By: Nick Greenquist


Gradient Descent is one of the most important algorithms to deeply understand if you are interested in Machine Learning. Almost all training of machine learning models (the actual ‘learning’ part) is done using Gradient Descent or it’s subsets (Stochastic Gradient Descent, Minibatch Gradient Descent, etc). There is a fair amount of math involved with understanding what is going, but with some Linear Algebra and Matrix Calculus basics, you can get through it. This post will explain how to implement Gradient Descent for Linear Regression from scratch, all the way from the equations to the code.

Linear Regression

In linear regression, we use the hypothesis space of linear functions $h(\theta):R^{d} \to R$ (function parameterized by d-dimensional vector and spits out a Real scalar value), where

\[\begin{eqnarray} h(\theta, x)=\theta^{T}x, \end{eqnarray}\]

for $\theta,x\in\ R^{d}$. What this means, in english, is that we want to find some function $h(\theta, x)$, that takes a $\theta$ vector of weights (this is what we want to optimize using Gradient Descent), and computes the dot product of itself and the input $x$ (and spits out one Real scalar value). $x$ is a training point that is a vector of that training point’s ‘features’. So, $\theta$ will be a vector that has one value for every feature that our inputs will have.

Loss Function

In order to optimize $\theta$ with Gradient Descent, we need some loss function that tells us how well this $\theta$ is attempting to predict the correct values for each input.

We will use the average square loss objective function:

\[\begin{eqnarray} J(\theta)=\frac{1}{n}\sum_{i=1}^{n}\left(h_{\theta}(x_{i})-y_{i}\right)^{2}, \end{eqnarray}\]

Our training data is: $(x_{1},y_{1}),\ldots,(x_{n},y_{n})\in R^{d}\times R$. This means we have $n$ training points, where each training point is a vector of $d$ dimensions, and each point corresponds to a ‘correct’ Real scalar value ($y_i$).

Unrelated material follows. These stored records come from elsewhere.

(** * mesh-quai: configuration loading and address checksumming

    A shallow embedding of [configuration/configuration.go]
    ([LoadConfiguration]) and of the address helpers of package
    [ethereum] ([ChecksumAddress], [MustChecksum]), together with the
    parts of Go's [strconv], [errors], [fmt], [os] and [log] packages that
    these functions call.

    Conventions.
    - A Go [string] is a sequence of bytes: [string] of [Stdlib.Strings],
      whose characters are the 256 byte values; [len] is [String.length].
    - Go's [int], [int64] and [uint64] are [Z]; wrap-around is written out
      with [wrap_uint64] and [wrap_int64] wherever the source computes on
      them.
    - A Go pointer that may be [nil] is an [option]; a pair [(v, err)]
      returned by a Go function is a pair whose second component is
      [None] for a [nil] error.
    - The process environment read by [os.Getenv] is a finite map from
      variable names to values, threaded through the loader as state. *)

From Stdlib Require Import ZArith String Ascii List Bool Lia.
From stdpp Require Import base option gmap strings.

Local Open Scope Z_scope.

(** ** Machine integers *)

Definition wrap_uint64 (z : Z) : Z := z mod 2 ^ 64.

Definition wrap_int64 (z : Z) : Z := (z + 2 ^ 63) mod 2 ^ 64 - 2 ^ 63.

Definition wrap_byte (z : Z) : Z := z mod 256.

(** The numeric value of a byte of a string. *)
Definition byte_val (c : ascii) : Z := Z.of_N (N_of_ascii c).

(** [len(s)] *)
Definition len (s : string) : Z := Z.of_nat (String.length s).

(** [p != nil] for a pointer or an interface value. *)
Definition not_nil {A : Type} (p : option A) : bool :=
  match p with
  | Some _ => true
  | None => false
  end.

(** ** Package strconv (Go standard library) *)

Module strconv.

(** [ErrSyntax] and [ErrRange], the two causes a [NumError] of the
    functions below can carry. *)
Inductive Err := ErrSyntax | ErrRange.

Definition Err_Error (e : Err) : string :=
  match e with
  | ErrSyntax => "invalid syntax"
  | ErrRange => "value out of range"
  end.

(** [type NumError struct { Func string; Num string; Err error }] *)
Record NumError := mkNumError { Func : string; Num : string; Cause : Err }.

Definition syntaxError (fn str : string) : NumError := mkNumError fn str ErrSyntax.
Definition rangeError (fn str : string) : NumError := mkNumError fn str ErrRange.

(** [IntSize], the size of an [int], at its value on 64-bit platforms. *)
Definition IntSize : Z := 64.

Definition maxUint64 : Z := 2 ^ 64 - 1.

(** [func ParseBool(str string) (bool, error)]: a switch over twelve
    literal tokens. *)
Definition ParseBool (str : string) : bool * option NumError :=
  if existsb (String.eqb str) ["1"; "t"; "T"; "true"; "TRUE"; "True"]%string then
    (true, None)
  else if existsb (String.eqb str) ["0"; "f"; "F"; "false"; "FALSE"; "False"]%string then
    (false, None)
  else (false, Some (syntaxError "ParseBool" str)).

(** [lower(c)]: [c | ('x' - 'X')]. *)
Definition lower (c : Z) : Z := Z.lor c 32.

We will use this loss function to optimize $\theta$, or find a $\theta$ that gives the lowest value when passed into this loss funciton.

Usually in real life, it’s more standard to use affine functions for our hypothesis space:

\[\begin{eqnarray} h(\theta, x, b)=\theta^{T}x+b, \end{eqnarray}\]

which allows us to have an intercept term (which really is essential for any decent linear regression model). If we don’t use affine functions, we can only learn functions that pass through the origin, which is BAD. We can do a clever trick and can add an extra dimension to $x$ that is the fixed value of 1. Using this representation, we have $\theta,x\in R^{d+1}$. Now, we can use this extra feature as a ‘bias’ and train functions that aren’t restricted to pass through the origin.


Now, we want to set up this problem in a way to use the ENTIRE training set, not just a single point and output at a time. We need to define the Design Matrix as $X\in R^{n\times\left(d+1\right)}$, where the $i$’th row of $X$ is $x_{i}$, or the $i$’th training point/example. Notice how we now have $d+1$ dimensions after the ‘bias’ trick. Let $y=\left(y_{1},\ldots,y_{n}\right)^{T}\in R^{n\times1}$ be the vector of the correct outputs of every training example.

Why are we doing this? Well, we want to write the loss funciton in ‘vectorized’ form, because our computers are often MUCH faster at computing matrix/vector operations in vectorized forms, as they can take advantage of SIMD (single instruction, multiple data) operations. What this means is that our CPUs are able to run the same operation on multiple pices of data (if you let it). Vectorizing your code allows the CPU to do this.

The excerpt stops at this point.